In an inadvertent demonstration of the complicated interrelationship of aging and my remodeled brain, I wrote Wednesday’s post, asked Michael to look at it, and then promptly forgot that it was hanging out there, not posted. Michael forgot too, but that’s neither aging nor brain surgery, that’s just how he is, and always has been, at least as long as I’ve known him. I’ve decided that he and I have totally different concepts of time, which is one of the ways in which our contrasts make us such good partners. Like all flip sides of strengths, it’s a fault line in our life together, too, because even though I get that one signs up for the whole package, and it’s an obvious feature of Michael, contributing to many of his wonderful qualities, it’s utterly mysterious to me. At times, it’s maddening. This wasn’t one of them, that was just a little side excursion into thinking about the paradox. The simple explanation is that whatever it is about his makeup that lets him march to his own drummer... well, it means he marches to his own drummer. Anyway, that’s all a long way of saying I wrote the thing and forgot to post it afterwards, once I got engaged in other activities Wednesday night and Thursday. By the time I got home Thursday night, all memory of it had left me.

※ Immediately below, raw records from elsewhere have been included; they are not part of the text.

(* ===== verification/Socket.v ===== *)
(** * Socket handle: [network/socket.hpp], [network/socket.cpp] *)

From S2P Require Import Prelude Endian Kernel SimKernel Raii.

Record Socket := mkSocket { fd_ : Z }.

(** [Socket()] and [Socket(fd)]. *)
Definition default_socket : Socket := mkSocket (-1).
Definition make_socket (fd : Z) : Socket := mkSocket fd.

Definition fd (s : Socket) : Z := fd_ s.
Definition valid (s : Socket) : bool := 0 <=? fd_ s.

(** [std::exchange(fd_, -1)]: the old descriptor and the object after. *)
Definition release (s : Socket) : Z * Socket := (fd_ s, mkSocket (-1)).

Section Socket.
  Context {K : Type} `{Kernel K}.

Definition reset (k : K) (s : Socket) (new_fd : Z) : K * Socket :=
  if fd_ s =? new_fd then (k, s)
  else
    let k := if valid s then (sys_close k (fd_ s)).1 else k in
    (k, mkSocket new_fd).

Definition destruct_socket (k : K) (s : Socket) : K := (reset k s (-1)).1.

(** The move constructor: the new object and the source after. *)
Definition move_socket (other : Socket) : Socket * Socket :=
  let '(fd, other) := release other in (mkSocket fd, other).

(** The move assignment [*this = std::move(other)] on stored objects. *)
Definition assign_socket (k : K) (objs : gmap nat Socket) (this other : nat) :
    K * gmap nat Socket :=
  if decide (this = other) then (k, objs)
  else
    match objs !! this, objs !! other with
    | Some t, Some o =>
        let '(fd, o) := release o in
        let '(k, t) := reset k t fd in
        (k, <[other := o]> (<[this := t]> objs))
    | _, _ => (k, objs)
    end.

#[export] Instance socket_owner : Owner K Socket := {
  owned := fd_;
  move_construct := move_socket;
  move_assign := assign_socket;
  destroy := destruct_socket
}.

Lemma reset_spec k s new_fd :
  fd_ s <> new_fd \/ fd_ s < 0 ->
  reset k s new_fd = (close_owned k (fd_ s), mkSocket new_fd).
Proof.
  intros Hne; unfold reset, close_owned, valid. destruct s as [f]; simpl in *.
  split_ifs; try done; try lia. by subst.
Qed.

#[export] Instance socket_owner_laws : OwnerLaws K Socket.
Proof.
  split.
  - done.
  - intros k objs i; simpl; unfold assign_socket. by rewrite decide_True.
  - intros k objs i j t u Hi Hj Hij Hne; simpl; unfold assign_socket.
    rewrite decide_False, Hi, Hj by done; simpl. rewrite reset_spec by done. eauto.
  - intros k t; simpl; unfold destruct_socket.
    destruct (decide (fd_ t = -1)) as [E|E].
    + unfold reset, close_owned; by rewrite E.
    + by rewrite reset_spec by auto.
Qed.
End Socket.

Section SocketTheorems.
  Context `{Host} {K : Type} {KO : Kernel K} {KV : KernelView K} {KL : KernelLaws K}.

Lemma destruct_closed_socket k s : fd s = -1 -> destruct_socket k s = k.
Proof. unfold destruct_socket, fd, reset; by intros ->. Qed.

Lemma destruct_socket_open k s f :
  0 <= f ->
  is_open (view (destruct_socket k s)) f <-> is_open (view k) f /\ f <> fd s.
Proof.
  intros Hf. destruct (decide (fd s = -1)) as [E|E].
  { rewrite destruct_closed_socket by done. intuition lia. }
  unfold destruct_socket, fd in *. rewrite reset_spec by (left; congruence); simpl.
  rewrite close_owned_open. intuition lia.
Qed.

(** C25. Ownership: start with no socket objects and any set [base] of open
    descriptors, and construct, move, move-assign (to itself too) and destroy
    sockets in any order. The open descriptors are always those of [base] and
    the ones some socket owns: no descriptor leaks, none of [base] is ever
    closed, and no two sockets own (and will close) the same descriptor. *)
Theorem socket_ownership (base : gset Z) k k' (objs : gmap nat Socket) :
  (forall fd, 0 <= fd -> is_open (view k) fd <-> fd ∈ base) ->
  rtc raii_step (k, ∅) (k', objs) ->
  (forall fd, 0 <= fd -> is_open (view k') fd <->
     fd ∈ base \/ exists i s, objs !! i = Some s /\ fd_ s = fd) /\
  (forall i j s t, i <> j -> objs !! i = Some s -> objs !! j = Some t ->
     valid s = true -> fd_ s <> fd_ t /\ fd_ s ∉ base).
Proof.
  intros Hbase Hsteps. destruct (raii_owns_exactly base k k' objs Hbase Hsteps) as [Ho Hu].
  split; [exact Ho|]. unfold valid; intros i j s t Hij Hi Hj Hv; zbool. by apply (Hu i j).
Qed.
End SocketTheorems.

(** Descriptor 3 belongs to someone else; a socket opens 4, is moved, assigned
    to itself and destroyed. *)
Lemma socket_ownership_witness :
  exists k k' (objs : gmap nat Socket),
    rtc raii_step (k, ∅) (k', objs) /\
    is_open (view k') 3 /\ ~ is_open (view k') 4.
Proof.
  set (v0 := mkOs {[3 := 0]} ∅ ∅ ∅ ∅ [] 0).
  set (k0 := mkSim v0 0 [] []). set (k1 := mkSim (set_flags 4 0 v0) 0 [] []).
  set (o1 := <[0%nat := mkSocket 4]> (∅ : gmap nat Socket)).
  set (o2 := <[1%nat := mkSocket 4]> (<[0%nat := mkSocket (-1)]> o1)).
  assert (Hopen : forall fd, is_open v0 fd <-> fd = 3).
  { intros fd; unfold is_open; simpl. rewrite lookup_singleton_is_Some. done. }
  assert (Hs : rtc raii_step (k0, ∅) (destruct_socket k1 (mkSocket 4), delete 1%nat o2)).
  { eapply rtc_l; [apply (step_construct k0 ∅ 0 (mkSocket 4) k1); [done|right]|].
    { split; [done|]. split; [by intros E%Hopen|]. intros fd.
      change (view k0) with v0; rewrite Hopen.
      unfold is_open; simpl. rewrite lookup_insert_is_Some', lookup_singleton_is_Some. lia. }
    eapply rtc_l; [apply (step_move k1 o1 0 1 (mkSocket 4)); done|].
    eapply rtc_l; [apply (step_assign k1 o2 1 1); eexists; done|].
    eapply rtc_l; [apply (step_destroy k1 o2 1 (mkSocket 4)); done|]. constructor. }
  destruct (socket_ownership {[3]} k0 _ _
    (fun fd _ => iff_trans (Hopen fd) (iff_sym (elem_of_singleton fd 3))) Hs) as [Ho _].
  eexists k0, _, _; split; [exact Hs|]. split.
  - apply Ho; [done|]. left; by apply elem_of_singleton.
  - rewrite Ho by done. intros [E%elem_of_singleton|(i & s & Hi & E)]; [done|].
    apply lookup_delete_Some in Hi as [Hne Hi]. unfold o2 in Hi.
    rewrite lookup_insert_ne in Hi by done. unfold o1 in Hi. rewrite insert_insert_eq in Hi.
    apply lookup_insert_Some in Hi as [[_ <-]|[_ Hi]]; done.
Defined.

The medical week didn’t turn out that way, as the MRIs got postponed until farther in April so we could see the neurosurgeon right after the brain scan (his request) and we put off the blood work to confirm some of the specifics of what’s being tested. The blood pressure mystery deepened, as we’ve been tracking it across the week, and it’s wildly inconsistent even in the same settings/conditions. It ranges in strange ways and with fluctuations that don’t make much sense. It’s not a particularly satisfying mystery, but there you have it: this is one where all I get to choose about it is my attitude, so I’m cultivating curiosity and openness about what it might be and what options we might have.

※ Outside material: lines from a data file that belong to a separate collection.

(* ===== verification/Epoll.v ===== *)
(** * epoll handle: [network/epoll.hpp], [network/epoll.cpp] *)

From S2P Require Import Prelude Endian Kernel SimKernel Raii.

(** ** Data *)

Record Epoll := mkEpoll { fd_ : Z }.

Record EpollOperationResult := mkEpollOperationResult {
  success : bool;
  error_number : Z
}.

Record EpollWaitResult := mkEpollWaitResult {
  event_count : Z;
  wait_error_number : Z
}.

Definition completed (r : EpollWaitResult) : bool := 0 <=? event_count r.

(** [std::numeric_limits<int>::max()]. *)
Definition int_max : Z := 2 ^ 31 - 1.

(** ** Operations *)

Definition fd (e : Epoll) : Z := fd_ e.
Definition valid (e : Epoll) : bool := 0 <=? fd_ e.

Section Epoll.
  Context {K : Type} `{Kernel K}.

Definition controlEpoll (k : K) (epoll_fd operation watched_fd evs : Z) :
    K * EpollOperationResult :=
  let event := EpollEvent evs watched_fd in
  let event_pointer := if operation =? EPOLL_CTL_DEL then None else Some event in
  let '(k, r) := sys_epoll_ctl k epoll_fd operation watched_fd event_pointer in
  if r =? -1 then (k, mkEpollOperationResult false (errno k))
  else (k, mkEpollOperationResult true 0).

Definition make_epoll (k : K) : K * Epoll :=
  let '(k, r) := sys_epoll_create1 k EPOLL_CLOEXEC in (k, mkEpoll r).

Definition destruct_epoll (k : K) (e : Epoll) : K :=
  if valid e then (sys_close k (fd_ e)).1 else k.

Definition move_epoll (other : Epoll) : Epoll * Epoll := (mkEpoll (fd_ other), mkEpoll (-1)).

Definition assign_epoll (k : K) (objs : gmap nat Epoll) (this other : nat) :
    K * gmap nat Epoll :=
  if decide (this = other) then (k, objs)
  else
    match objs !! this, objs !! other with
    | Some t, Some o =>
        let k := if valid t then (sys_close k (fd_ t)).1 else k in
        (k, <[other := mkEpoll (-1)]> (<[this := mkEpoll (fd_ o)]> objs))
    | _, _ => (k, objs)
    end.

Definition add (k : K) (e : Epoll) (watched_fd evs : Z) : K * EpollOperationResult :=
  if negb (valid e) || (watched_fd <? 0) then (k, mkEpollOperationResult false EBADF)
  else controlEpoll k (fd_ e) EPOLL_CTL_ADD watched_fd evs.

Definition modify (k : K) (e : Epoll) (watched_fd evs : Z) : K * EpollOperationResult :=
  if negb (valid e) || (watched_fd <? 0) then (k, mkEpollOperationResult false EBADF)
  else controlEpoll k (fd_ e) EPOLL_CTL_MOD watched_fd evs.

Definition remove (k : K) (e : Epoll) (watched_fd : Z) : K * EpollOperationResult :=
  if negb (valid e) || (watched_fd <? 0) then (k, mkEpollOperationResult false EBADF)
  else controlEpoll k (fd_ e) EPOLL_CTL_DEL watched_fd 0.

(** The [do] loop: repeat [epoll_wait] while a signal interrupts it. *)
Definition wait_body (e : Epoll) (size timeout_ms : Z) (k : K) :
    K + (K * Z * list epoll_event) :=
  let '(k, event_count, evs) := sys_epoll_wait k (fd_ e) size timeout_ms in
  if (event_count =? -1) && (errno k =? EINTR) then inl k
  else inr (k, event_count, evs).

Spring Break slipped away, though we did a number of break-like activities and, like clockwork, got mildly sick. Both of us. This is never a good match, but with decades of experience of how our normal happy synchronicity slips out of gear when we’re both sub-par, we’ve soldiered on. Upcoming: Week 10 of a 14-week semester, so the all-out sprint to the finish is about to begin. Despite knowing better, for me, it includes too much travel. In part, this is because stuff that didn’t happen during the big travel shutdowns this winter brought has all been packed in before the end of the semester and now’s the time to pay for the lovely unexpected time bonuses the cancellations brought earlier. In part, it’s just the normal rhythm of the requests, which are always heavy in October and April. October, I understand, as it’s after the semester has started up and it seems natural to schedule activities. I’ve never really understood the crush of April requests, but at least some of it is due to places that are on quarter systems and end later than we do, so their end-of-term scrum is offset from ours. Not living in a quarter system, I don’t have the same internal clock for it, so just accept that it exists.
In classic denial of what’s coming, I’ve planned a day of glorious sloth and visiting with friends for my Break Finale. The sun is shining and the trees are budding. The blossoming Spring promises to be beautiful this year. There’s always the fear of a late freeze, but in my best family-modified version of Scarlett O’Hara, I’ll worry about that another later.